Purpose: The NPSBN is intended to bring our nation’s public safety personnel into the 21st century, giving them access to state-of-the-art broadband capabilities including high speed data and video on a hardened network designed to operate under emergency conditions. FirstNet is licensed for 20 MHz of 700 MHz “beachfront” spectrum. A successful launch of the network will enable a highly informed, coordinated response to public safety events including medical emergencies, natural disasters and acts of terrorism.
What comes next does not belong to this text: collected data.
Definition cw_Write (b : string) cw : (Z * option string) * compressWriter G W :=
  if wroteHead cw then
    if compress cw then gzip_Write b cw
    else let '(res, w) := w_Write b (inner cw) in (res, set_inner w cw)
  else
    let cw := set_buf (buf cw +:+ b) cw in
    if Z.of_nat (String.length (buf cw)) <? minSize cw then ((Z.of_nat (String.length b), None), cw)
    else ((Z.of_nat (String.length b), None), flushBuffered (decide_ cw)).

Definition cw_WriteHeader (code : Z) cw : compressWriter G W :=
  mkCompressWriter (inner cw) (gz cw) (gz_err cw) (bound cw) (minSize cw) (wroteHead cw) (compress cw) (buf cw) code.

Definition finish cw : option string * compressWriter G W :=
  let cw := if negb (wroteHead cw) then flushBuffered (set_compress false cw) else cw in
  if compress cw then gzip_Close cw else (None, cw).

#[export] Instance compressWriter_Writer : ResponseWriter (compressWriter G W) := {|
  w_header cw := w_header (inner cw);
  w_set_header h cw := set_inner (w_set_header h (inner cw)) cw;
  w_WriteHeader := cw_WriteHeader;
  w_Write := cw_Write;
|}.
End Writer.

(** [pooled] is the writer the pool hands out, in whatever state the previous
    request left it, and not bound to the response of this one. A panic skips [finish]; the writer goes back to the pool in
    either case. *)
Definition Compress {S G} `{!Gzip G} (DetectContentType : string -> string) (pooled : G) (minSize : Z) : Middleware S :=
  fun next W RW r w s =>
    let w := header_Add "Vary" "Accept-Encoding" w in
    if negb (clientAcceptsGzip (Get (header r) "Accept-Encoding")) then next W RW r w s
    else
      let cw := mkCompressWriter w pooled None false minSize false false EmptyString 0 in
      let '(o, cw, s) := next (compressWriter G W) (compressWriter_Writer DetectContentType) r cw s in
      match o with
      | Panic v => (Panic v, inner cw, s)
      | Return => (Return, inner (finish cw).2, s)
      end.

(** ** What the writer does to a response *)

(** Room for [n] more body bytes in a response whose status is out. *)
Definition room (n : Z) (w : response) : Prop :=
  match sent w with Some (c, _) => body_allowed c = true | None => False end /\
  match declared w with Some cl => written w + n <= cl | None => True end.

Definition len (s : string) : Z := Z.of_nat (String.length s).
The FirstNet RFP. Almost four years after Congress established FirstNet through enactment  of the Middle Class Tax Relief and Job Creation Act of 2012, FirstNet recently released its long-awaited Request for Proposal (RFP) looking for a commercial entity to build and run the network. Although only one nationwide bid will be selected, no one entity is capable of meeting all of FirstNet’s objectives.  To achieve a truly nationwide network, prime bidders will need to form partnerships, including those with rural telecommunications service providers and other rural America infrastructure owners, such as electric cooperatives and oil and gas companies.  The selection process will be conducted over four phases with only the most competitive bids surviving to the final phase.

Focus on Capability Statements. In the first phase, interested parties must demonstrate they are capable of performing necessary work by providing a Capability Statement. These statements are due by March 17, 2016.
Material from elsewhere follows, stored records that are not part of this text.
Lemma agree_flush cw cw' : agree cw cw' -> agree (flushBuffered cw) (flushBuffered cw').
Proof using All.
  intros H. unfold flushBuffered. simpl. rewrite (a_status _ _ H), (a_inner _ _ H), (a_compress _ _ H), (a_buf _ _ H).
  set (st := if statusCode cw =? 0 then _ else _).
  destruct (compress cw) eqn:Hc.
  - set (c1 := gzip_Reset _). set (c1' := gzip_Reset _).
    assert (agree c1 c1') as H1.
    { destruct H as [? ? ? ? ? ? Hz]. unfold c1, c1'. constructor; simpl; try done. intros _. split_and!; try done.
      transitivity NewWriter; [|symmetry]; apply like_reset. }
    assert (zipping c1 = true) as Hz1 by (unfold zipping, c1; simpl; by rewrite Hc).
    pose proof (agree_gzip_Write (buf cw) c1 c1' H1 Hz1) as [? ? ? ? ? ? Hz]. by constructor.
  - destruct H as [? ? ? ? ? ? Hz]. constructor; simpl; try done. unfold zipping. simpl. by rewrite Hc.
Qed.

Lemma agree_decide cw cw' : agree cw cw' -> wroteHead cw = false -> agree (decide_ DetectContentType cw) (decide_ DetectContentType cw').
Proof using Type.
  intros H Hw. unfold decide_. rewrite (a_inner _ _ H), (a_buf _ _ H). destruct H as [? ? ? ? ? ? Hz].
  repeat case_match; simpl in *; try done; constructor; simpl; try congruence; unfold zipping; simpl; by rewrite Hw.
Qed.

Lemma agree_op o cw cw' : agree cw cw' -> agree (play1 o cw) (play1 o cw').
Proof using All.
  intros H. destruct o as [k v|k v|k|c|b];
    try (destruct H as [Hi ? ? ? ? ? Hz]; simpl; constructor; simpl; by rewrite ?Hi).
  change (agree (cw_Write DetectContentType b cw).2 (cw_Write DetectContentType b cw').2). unfold cw_Write.
  rewrite (a_wroteHead _ _ H), (a_compress _ _ H). destruct (wroteHead cw) eqn:Hw.
  - destruct (compress cw) eqn:Hc; [apply agree_gzip_Write; [done|unfold zipping; by rewrite Hw, Hc]|].
    rewrite (a_inner _ _ H). destruct (w_Write b (inner cw)) as [res w]. destruct H as [? ? ? ? ? ? Hz]. by constructor.
  - assert (agree (set_buf (buf cw +:+ b) cw) (set_buf (buf cw' +:+ b) cw')) as Hb
      by (destruct H as [? ? ? ? Hbuf ? Hz]; constructor; simpl; try done; by rewrite Hbuf).
    cbv zeta. rewrite (a_buf _ _ Hb), (a_minSize _ _ Hb). destruct (_ <? _); cbn [snd]; [done|].
    apply agree_flush, agree_decide; done.
Qed.

Lemma agree_play ops cw cw' : agree cw cw' -> agree (play ops cw) (play ops cw').
Proof using All.
  revert cw cw'. induction ops as [|o ops IH]; intros cw cw' H; [done|]. rewrite !play_cons. by apply IH, agree_op.
Qed.

Lemma agree_finish cw cw' : agree cw cw' -> inner (finish cw').2 = inner (finish cw).2.
Proof using All.
  intros H. unfold finish. rewrite (a_wroteHead _ _ H). destruct (wroteHead cw) eqn:Hw; simpl.
  - rewrite (a_compress _ _ H). destruct (compress cw) eqn:Hc; [|apply H].
    apply agree_gzip_Close; [done|]. unfold zipping. by rewrite Hw, Hc.
  - assert (agree (set_compress false cw) (set_compress false cw')) as H1.
    { destruct H as [? ? ? ? ? ? Hz]. constructor; simpl; try done. unfold zipping. simpl. by rewrite andb_false_r. }
    apply (a_inner _ _ (agree_flush _ _ H1)).
Qed.
End Resets.
End Model.

(** C18. Sharing compressors is invisible. However concurrent requests
    interleave, and whatever the previous request left in the compressor (bytes
    in the middle of a stream, the error of a client that hung up, its own
    response as the destination), the bytes a request's client receives are those
    of the middleware run alone with a compressor fresh from [gzip.NewWriter], so
    what is shown of [Compress] for one request holds for all of them. *)
Theorem pooled_compressor_is_private {S G W : Type} `{!Gzip G} `{RW : !ResponseWriter W}
    (DetectContentType : string -> string) (NewWriter : G) (like : relation G) (Hreset : GzipReset G NewWriter like)
    (evs : list event) (s : sys)
    (i : nat) (w w0 : W) (cw0 : compressWriter G W) (o : outcome) (ops : list wop)
    (next : Handler S) (r : Request) (t t1 : S)
    (Hrun : exec DetectContentType NewWriter evs init = Some s)
    (Hdone : calls s !! i = Some (Done w cw0 o ops))
    (Hgzip : clientAcceptsGzip (Get (header r) "Accept-Encoding") = true)
    (Hw0 : inner cw0 = header_Add "Vary" "Accept-Encoding" w0)
    (Hnext : performs next r t o ops t1) :
  Compress DetectContentType NewWriter (minSize cw0) next W RW r w0 t = (o, w, t1).
Proof.
  pose proof (zip_inv_exec DetectContentType NewWriter _ _ _ (zip_inv_init DetectContentType) Hrun) as Hinv.
  pose proof (c_alone _ _ Hinv _ _ Hdone) as Halone.
  unfold Compress. rewrite Hgzip. simpl. rewrite <- Hw0, (Hnext _ (compressWriter_Writer DetectContentType)).
  assert (pristine cw0) as Hp by (by destruct o, Halone).
  set (c := mkCompressWriter (inner cw0) NewWriter None false (minSize cw0) false false EmptyString 0).
  assert (agree like (@play _ (compressWriter_Writer DetectContentType) ops cw0)
            (@play _ (compressWriter_Writer DetectContentType) ops c)) as Hsame.
  { apply (agree_play DetectContentType NewWriter like). rewrite Hp. by constructor. }
  destruct o; destruct Halone as [_ ->]; [by rewrite (agree_finish DetectContentType NewWriter like _ _ Hsame)|by rewrite (a_inner _ _ _ Hsame)].
Qed.

(** ** Example: a compressor left in the middle of a stream *)

Definition vary : response := header_Add "Vary" "Accept-Encoding" new_response.

Definition page : list wop := [HSet "Content-Type" "text/html"; WBody "hello"; WBody " bob"].

Definition abandoned : list (event (W := response)) :=
  [EvGet 0 None vary 2; EvOp 0 (HSet "Content-Type" "text/html"); EvOp 0 (WBody "alice"); EvPanic 0 ErrAbortHandler;
   EvGet 1 (Some 0%nat) vary 2] ++ map (EvOp 1) page ++ [EvFinish 1; EvPut 1].

Definition after_abandoned : option (sys (G := string) (W := response)) :=
  exec (fun _ => EmptyString) EmptyString abandoned init.

Definition second_call : option phase := after_abandoned ≫= fun s => calls s !! 1%nat.

Definition second_reply : response :=
  match second_call with Some (Done w _ _ _) => w | _ => new_response end.

Lemma second_call_done :
  second_call = Some (Done second_reply (mkCompressWriter vary "alice" None false 2 false false EmptyString 0) Return page).
Proof. vm_compute. reflexivity. Qed.

Lemma pooled_compressor_is_private_witness :
  gunzip (sent_body second_reply) = Some "hello bob" /\
  Compress (fun _ => EmptyString) EmptyString 2 (scripted (fun _ t => (Return, page, t))) response _
    (sample_request "gzip") new_response tt = (Return, second_reply, tt).
Proof.
  split; [vm_compute; reflexivity|].
  pose proof second_call_done as H. unfold second_call in H.
  destruct after_abandoned as [s|] eqn:E; [|discriminate H].
  apply (pooled_compressor_is_private (fun _ => EmptyString) EmptyString eq sample_gzip_reset abandoned s 1 second_reply new_response
           (mkCompressWriter vary "alice" None false 2 false false EmptyString 0) Return page
           (scripted (fun _ t => (Return, page, t))) (sample_request "gzip") tt tt E H).
  - vm_compute. reflexivity.
  - reflexivity.
  - by apply scripted_performs.
Defined.

End Compressors.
Capability Statements will be evaluated based on five factors:

  1. the ability to obtain public safety use and adoption of the network;
  2. the ability to provide coverage and capacity nationwide using the NPSBN and other spectrum;
  3. partnerships with rural telecommunications providers;
  4. the ability to monetize the network, which may include a secondary user customer base in addition to primary public safety users; and
  5. the financial ability to develop and sustain the network.

Once this threshold level is met FirstNet’s review of the competitors will intensify.
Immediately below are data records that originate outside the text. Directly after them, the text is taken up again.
(** *** Identity of the client *)


(** ** Example: one upstream *)

Module Sample.

#[export] Existing Instance Health.checker_HealthChecker.

Definition upstream : string := "http://a:1".

Definition balancer : RoundRobin.RoundRobin * Health.Checker :=
  (RoundRobin.NewRoundRobin [upstream],
   Health.checkAll [(upstream, Health.Responded 200)] (Health.NewChecker [upstream] Second "/healthz")).

(** The proxy's state and the time. *)
Definition state : Type := proxy_state (RoundRobin.RoundRobin * Health.Checker) * Z.

#[export] Instance state_lens : Lens state (proxy_state (RoundRobin.RoundRobin * Health.Checker)) := lens_fst.
#[export] Instance state_laws : LensLaws state (proxy_state (RoundRobin.RoundRobin * Health.Checker)) := lens_fst_laws.

Definition with_breaker (b : Breaker.Breaker) (t : Z) : state := (mkProxy balancer {[upstream := b]}, t).

Definition parse (u : string) : option (string * string) := if decide (u = upstream) then Some ("http", "a:1") else None.
Definition inject (c : Context) (h : Header) : Header := h.
Definition clock (s : state) : Z * state := (s.2, s).
Definition nolog : SlogLogger state := fun _ s => s.
Definition etext (e : transport_error) : string := EmptyString.
Definition trip (result : transport_error + Response) (o : OutRequest) (s : state) : (transport_error + Response) * state :=
  (result, s).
Submission Date for Qualified Bidders.  Following FirstNet’s analysis of the Capability Statements, those deemed best qualified will then be invited to submit a proposal. Proposals in response to the RFP are due April 29, 2016. A proposal must address numerous objectives, including nationwide coverage, financial stability, competitive pricing, cybersecurity solutions and construction milestones for both urban and rural areas.  The winning bid will be based on the proposal delivering the “overall best value” to FirstNet based on these objectives and certain defined technical requirements.

If all goes according to plan, November 2016 could be a very historical month.